Wednesday, May 26, 2010

Remarkable 4.0.0.alpha2

Remarkable 4.0.0.alpha2 now released. This release reorganizes and simplifies loading of the component. Here's how you install it:
sudo gem install remarkable_activerecord --pre
Add Remarkable to your Gemfile:
group :test do
gem 'rspec', '>= 2.0.0.alpha7'
gem 'rspec-rails', '>= 2.0.0.alpha7'
gem 'remarkable', '>=4.0.0.alpha2'
gem 'remarkable_activemodel', '>=4.0.0.alpha2'
gem 'remarkable_activerecord', '>=4.0.0.alpha2'
end
In spec/spec_helper.rb add:
require 'rspec/rails'
require 'remarkable/active_record'
If you just want Remarkable core, use:
require 'remarkable/core'
If you just want Remarkable::ActiveModel, use:
require 'remarkable/active_model'
All locales inside the gem are now automatically loaded. So if anyone wants to provide a translation for say, Traditional Chinese, feel free to fork and send a pull request.

This release also fixes the bug in alpha1 where the English localization was not properly loading for remarkable/active_model.

Changes for Macro Developers

Although I wrote about improving macro registration, I googled around some more and found "Gem Packaging: Best Practices". The system I was proposing would overlap the functionality of Rubygems and Bundler (in so far as dependency checking). It would have been over-architected.

Requiring remarkable/active_record should automatically require remarkable/active_model, which should in turn require remarkable. The version dependencies themselves are described in the gemspec file. Further, users should just be able to require a single file without having to mess with Remarkable.include_matchers! to get things done.

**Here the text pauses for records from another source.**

Lemma dispatch_preserves_navigation_invariant (ev : Event) (w : World) :
  navigation_invariant w -> navigation_invariant (exec (dispatch ev) w).
Proof.
  intros Inv.
  destruct ev as [i o| |name|text|value| | | | ].
  4, 5, 7, 8, 9:
    eapply navigation_invariant_view; [|exact Inv];
    match goal with
    | |- context [dispatch ?ev] =>
        apply (keeps_map _ _ _ (fun t => match t with
                                         | (_, _, e, n, d, _, _) => (n, d, e)
                                         end) _ _
                 (quiet_event_keeps_requests ev I))
    end.
  - eapply navigation_invariant_view; [|exact Inv].
    apply (settle_keeps_chrome i o).
  - rewrite ClickLogout_run.
    destruct (negb (loading (auth w)) && isAuthenticated w); exact Inv.
  - rewrite ClickProvider_run.
    destruct (negb (dlg_loading (dialog w))) eqn:L; [|exact Inv].
    cbn [andb]. destruct (mem name ssoProviders) eqn:Hm; [|exact Inv].
    apply negb_true_iff in L.
    destruct Inv as [Inv|[Inv _]]; [|congruence].
    right. split; [reflexivity|].
    apply mem_In in Hm.
    cbn [navigations with_navigations with_dialog]. rewrite Inv.
    destruct Hm as [<-|[<-|[<-|[]]]].
    + exists (lit "Google"), (LOGIN_GOOGLE w). split; [left|]; reflexivity.
    + exists (lit "Outlook"), (LOGIN_MICROSOFT w).
      split; [right; left|]; reflexivity.
    + exists (lit "GitHub"), (LOGIN_GITHUB w).
      split; [right; right; left|]; reflexivity.
  - rewrite ClickDownload_run.
    destruct (HomePage_render (home w)); try exact Inv.
    destruct (isFormValid (home w)); exact Inv.
Qed.

(** X9. A loaded page navigates at most once: in every state it can
    reach, the assignments to [location.href] are none or one; the one is
    the login endpoint of a provider and the dialog is then loading; and
    while the dialog is loading a click on a provider button changes
    nothing. *)
Theorem at_most_one_navigation :
  forall w : World,
    reachable w ->
    length (navigations w) <= 1 /\
    (forall target, In target (navigations w) ->
       dlg_loading (dialog w) = true /\
       exists name, In (name, target) (sso_endpoints w)) /\
    (forall name, dlg_loading (dialog w) = true ->
       exec (dispatch (ClickProvider name)) w = w).
Proof.
  intros w R.
  assert (Inv : navigation_invariant w).
  { induction R as [base storage loc clk | w ev _ IH].
    - left. destruct (hydrates storage) eqn:H.
      + unfold exec. rewrite (mount_run base storage loc clk H). reflexivity.
      + rewrite (mount_cases base storage loc clk H). reflexivity.
    - apply dispatch_preserves_navigation_invariant. exact IH. }
  split; [|split].
  - destruct Inv as [E|(_ & name & target & _ & E)]; rewrite E; simpl; lia.
  - intros target Hin.
    destruct Inv as [E|(L & name & target' & Hn & E)].
    + rewrite E in Hin. destruct Hin.
    + rewrite E in Hin. destruct Hin as [<-|[]].
      split; [exact L|]. exists name. exact Hn.
  - intros name L. rewrite ClickProvider_run, L. reflexivity.
Qed.

Lemma at_most_one_navigation_witness :
  let w0 := exec AuthProvider_useEffect (example_page [] []) in
  let w1 := exec (dispatch (ClickProvider (lit "Google"))) w0 in
  let w := exec (dispatch (ClickProvider (lit "GitHub"))) w1 in
  navigations w = [lit "http://localhost:8000/login/google"] /\
  length (navigations w) <= 1 /\
  dlg_loading (dialog w) = true.
Proof.
  intros w0 w1 w.
  assert (R : reachable w)
    by (repeat apply reach_event; apply reach_mount).
  destruct (at_most_one_navigation w R) as (A & B & _).
  split; [reflexivity|]. split; [exact A|].
  apply (B (lit "http://localhost:8000/login/google")). left; reflexivity.
Defined.

(* ----------------------------------------------------------------- *)
(** *** The requests a page sends *)

Lemma dispatch_requests (ev : Event) (w : World) :
  let w' := exec (dispatch ev) w in
  REACT_APP_API_BASE_URL w' = REACT_APP_API_BASE_URL w /\
  (fetches w' = fetches w \/
   exists r, fetches w' = fetches w ++ [r] /\ to_backend w r).
Proof.
  intros w'. subst w'.
  destruct ev as [i o| |name|text|value| | | | ].
  4, 5, 7, 8, 9:
    match goal with
    | |- context [dispatch ?ev] =>
        split;
        [ apply (keeps_map _ _ _
                   (fun t => match t with
                             | (_, _, e, _, _, _, _) => e
                             end) _ _
                   (quiet_event_keeps_requests ev I) w)
        | left;
          apply (keeps_map _ _ _
                   (fun t => match t with
                             | (f, _, _, _, _, _, _) => f
                             end) _ _
                   (quiet_event_keeps_requests ev I) w) ]
    end.
  - assert (K : keeps (fun w => (fetches w, REACT_APP_API_BASE_URL w))
                  (settle i o)).
    { apply keeps_settle; [reflexivity|]. intros k.
      apply (keeps_map _ _ _ (fun t => match t with
                                       | (f, _, e, _, _) => (f, e)
                                       end) _ _
               (resume_keeps_requests k o)). }
    specialize (K w). cbv beta in K.
    change (snd (settle i o w)) with (exec (dispatch (Settle i o)) w) in K.
    split; [exact (f_equal snd K) | left; exact (f_equal fst K)].
  - rewrite ClickLogout_run.
    destruct (negb (loading (auth w)) && isAuthenticated w);
      (split; [reflexivity|]); [right | left; reflexivity].
    exists (logout_request w). split; [reflexivity|].
    split; [reflexivity|]. right; right; left; reflexivity.
  - rewrite ClickProvider_run.
    destruct (negb (dlg_loading (dialog w)) && mem name ssoProviders);
      split; try reflexivity; left; reflexivity.
  - rewrite ClickDownload_run.
    destruct (HomePage_render (home w));
      try (split; [reflexivity | left; reflexivity]).
    destruct (isFormValid (home w));
      (split; [reflexivity|]); [right | left; reflexivity].
    eexists. split; [reflexivity|].
    split; [reflexivity|]. right; right; right; left; reflexivity.
Qed.

Lemma to_backend_env (w w' : World) (r : Request) :
  REACT_APP_API_BASE_URL w' = REACT_APP_API_BASE_URL w ->
  to_backend w r -> to_backend w' r.
Proof.
  intros E. unfold to_backend.
  rewrite (proj2 (endpoints_of_env w w' E)). tauto.
Qed.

By moving the files from remarkable/lib/remarkable to remarkable/lib/remarkable/core, it opens it up developers to add to the remarkable namespace. For example, we can have a require 'remarkable/foreigner' by making a lib/remarkable/foreigner.rb inside the gem and dropping the rest of the files into lib/remarkable/foreigner/.

Instead of using lines such as
# Load Remarkable ActiveModel files
dir = File.dirname(__FILE__)
require File.join(dir, 'remarkable_activemodel', 'base')
[ src ]
we just have
# Load Remarkable
require 'remarkable/core'
require 'remarkable/active_model/base'
[ src ]

But how do we avoid loading the system gems when we want to run tests? We throw custom load paths into $LOAD_PATH or its alias, $:

# In spec/spec_helpers.rb
$:.unshift(File.dirname(__FILE__), '..', 'lib')
To help load these paths, I've added a path_helpers.rb that you can take a look at.

For details, see remarkable_activemodel and remarkable_activerecord for examples on how the loading is done.